◆ Directions: Of the entries below, return only those lines from the line with "(exists rule, rule_score" to the line with "intros [= <-].", exactly, both included.

◆ Working data:

= Beginning of Section =

(** *** The range of the composite *)

Lemma preference_factor_bounds
  (route : route) (user_preferences : UserPreferences) :
  0.8 <= _apply_user_preferences route user_preferences <= 1.1.
Proof.
  unfold _apply_user_preferences.
  repeat destruct (decide _); destruct (bool_decide _); lra.
Qed.

(** X17. For a route with at least one segment, no negative rating and a
    distance and a duration that are not negative, the rule-based
    composite is a number between 0.16 and 7.15: it can exceed 5 before
    the final cap. The final score is then at least 0.112, whatever the
    learned scorer does. *)
Theorem rule_score_bounds
  (self : t) (month : Z) (route : route) (user_preferences : UserPreferences) :
  segments route <> [] -> Forall rated (segments route) ->
  0 <= total_distance route -> 0 <= total_duration route ->
  (exists rule, rule_score month route user_preferences = Ok rule
                /\ 0.16 <= rule <= 7.15)
  /\ 0.112 <= _calculate_route_score self month route user_preferences <= 5.
Proof.
  intros Hne Hr Hd Hdu.
  destruct (rule_score_ok month route user_preferences Hne) as (rule & E).
  assert (Hrule : 0.16 <= rule <= 7.15).
  { revert E. unfold rule_score.
    destruct (_calculate_cultural_score route user_preferences) as [cs|e] eqn:Ec;
      simpl; [|discriminate].
    destruct (_calculate_scenic_score route) as [ss|e] eqn:Es; simpl; [|discriminate].
    intros [= <-].
    pose proof (cultural_score_range _ _ _ Hr Ec).
    pose proof (scenic_score_range _ _ Hr Es).
    pose proof (cost_score_range (total_cost route) (budget_range user_preferences)).
    pose proof (preference_factor_bounds route user_preferences).
    assert (0 <= Rmax 0 (5.0 - total_distance route / 100) <= 5).
    { split; [apply Rmax_l|apply Rmax_lub; lra]. }
    assert (0 <= Rmax 0 (5.0 - total_duration route / 2) <= 5).
    { split; [apply Rmax_l|apply Rmax_lub; lra]. }
    set (f := _apply_user_preferences route user_preferences) in *.
    set (ds := Rmax 0 (5.0 - total_distance route / 100)) in *.
    set (us := Rmax 0 (5.0 - total_duration route / 2)) in *.
    set (c := _calculate_cost_score _ _) in *.
    destruct (seasonal_adjustment_cases month route) as [->|[->|[->| ->]]]; nra. }
  split; [by exists rule|].
  unfold _calculate_route_score. rewrite E. simpl.
  pose proof (ml_score_range self route user_preferences).
  match goal with |- _ <= Rmin ?x _ <= _ => set (base := x) end.
  assert (0.112 <= base) by (unfold base; destruct (ml_model self); lra).
  pose proof (Rmin_r base 5.0).
  assert (0.112 <= Rmin base 5.0) by (apply Rmin_glb; lra).
  lra.
Qed.

Lemma rule_score_bounds_witness :
  0.112 <= _calculate_route_score {| db := []; ml_model := Some failing_model |} 1
             still_route sample_preferences <= 5.
Proof.
  apply (rule_score_bounds {| db := []; ml_model := Some failing_model |} 1
           still_route sample_preferences).
  - discriminate.
  - repeat constructor; simpl; lra.
  - simpl. lra.
  - simpl. lra.
Defined.

(** X18. A route without segments gets the score 0.0: the average over
    its segments divides by zero, and the exception is caught. The
    learned score of such a route is the neutral 3.0. *)
Theorem empty_route_score
  (self : t) (month : Z) (route : route) (user_preferences : UserPreferences) :
  segments route = [] ->
  _calculate_cultural_score route user_preferences = Raise ZeroDivisionError
  /\ _calculate_scenic_score route = Raise ZeroDivisionError
  /\ _calculate_route_score self month route user_preferences = 0.0
  /\ _get_ml_score self route user_preferences = 3.0.
Proof.
  intros E.
  assert (Hc : _calculate_cultural_score route user_preferences
               = Raise ZeroDivisionError).
  { unfold _calculate_cultural_score, div. rewrite E. simpl.
    by rewrite decide_True. }
  assert (Hs : _calculate_scenic_score route = Raise ZeroDivisionError).
  { unfold _calculate_scenic_score, div. rewrite E. simpl.
    by rewrite decide_True. }
  split; [done|]. split; [done|]. split.
  - unfold _calculate_route_score, rule_score. by rewrite Hc.
  - unfold _get_ml_score, ml_features. rewrite Hs.
    by destruct (ml_model self).
Qed.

= End of Section =

◆ Reply:
  (exists rule, rule_score month route user_preferences = Ok rule
                /\ 0.16 <= rule <= 7.15)
  /\ 0.112 <= _calculate_route_score self month route user_preferences <= 5.
Proof.
  intros Hne Hr Hd Hdu.
  destruct (rule_score_ok month route user_preferences Hne) as (rule & E).
  assert (Hrule : 0.16 <= rule <= 7.15).
  { revert E. unfold rule_score.
    destruct (_calculate_cultural_score route user_preferences) as [cs|e] eqn:Ec;
      simpl; [|discriminate].
    destruct (_calculate_scenic_score route) as [ss|e] eqn:Es; simpl; [|discriminate].
    intros [= <-].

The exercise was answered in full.